Items from a dataset
(* ===== verification/UserAdmin.v ===== *)
(** * User administration

    [UsersService] of iam-bc (src/apps/iam/src/modules/users): creating a user
    with a temporary password and resetting a password, with the handlers of
    auth-bc they call (credential-events.controller.ts) and the handler auth-bc
    calls at login (access-events.controller.ts).

    iam-bc keeps the users, auth-bc the credentials; a call between them may be
    lost, or answered too late ([delivery], Storage.v).  [randomInt] is an
    argument, numbered by its calls; the assignment of roles is in
    SessionSync.v. *)

From S2P Require Import Prelude JsString Repo DbErrors BaseService SessionStore Storage AuthService.
#[local] Open Scope string_scope.
#[local] Open Scope list_scope.

(** ** Temporary passwords *)
Module TempPassword.
Definition chars_of : string → list ascii := String.list_ascii_of_string.
Definition UPPER : list ascii := chars_of "ABCDEFGHJKLMNPQRSTUVWXYZ".
Definition LOWER : list ascii := chars_of "abcdefghijkmnpqrstuvwxyz".
Definition DIGITS : list ascii := chars_of "23456789".
Definition SYMBOLS : list ascii := chars_of "!@#$%^&*".
Definition ALL : list ascii := UPPER ++ LOWER ++ DIGITS ++ SYMBOLS.

Section generate.
(** The [k]-th call of [randomInt], with its bound. *)
Context (randomInt : nat → nat → nat).

Definition pick (k : nat) (charset : list ascii) : ascii := nth (randomInt k (length charset)) charset "000"%char.
Definition swap (i j : nat) (chars : list ascii) : list ascii :=
  match chars !! i, chars !! j with
  | Some a, Some b => <[j := a]> (<[i := b]> chars)
  | _, _ => chars
  end.
(** The loop from [i] down to 1, its first call of [randomInt] numbered [k]. *)
Fixpoint shuffle (i k : nat) (chars : list ascii) : list ascii :=
  match i with
  | O => chars
  | S i' => shuffle i' (S k) (swap i (randomInt k (S i)) chars)
  end.
Definition generateTempPassword (length : nat) : string :=
  let required := [pick 0 UPPER; pick 1 LOWER; pick 2 DIGITS; pick 3 SYMBOLS] in
  let rest := List.map (λ n, pick (4 + n) ALL) (seq 0 (length - List.length required)) in
  let chars := required ++ rest in
  String.string_of_list_ascii (shuffle (List.length chars - 1) (List.length chars) chars).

Your assignment
Here the answer is the exact run of lines above, from the line with "Fixpoint shuffle (i" down to the last, and nothing else.

Task result
Fixpoint shuffle (i k : nat) (chars : list ascii) : list ascii :=
  match i with
  | O => chars
  | S i' => shuffle i' (S k) (swap i (randomInt k (S i)) chars)
  end.
Definition generateTempPassword (length : nat) : string :=
  let required := [pick 0 UPPER; pick 1 LOWER; pick 2 DIGITS; pick 3 SYMBOLS] in
  let rest := List.map (λ n, pick (4 + n) ALL) (seq 0 (length - List.length required)) in
  let chars := required ++ rest in
  String.string_of_list_ascii (shuffle (List.length chars - 1) (List.length chars) chars).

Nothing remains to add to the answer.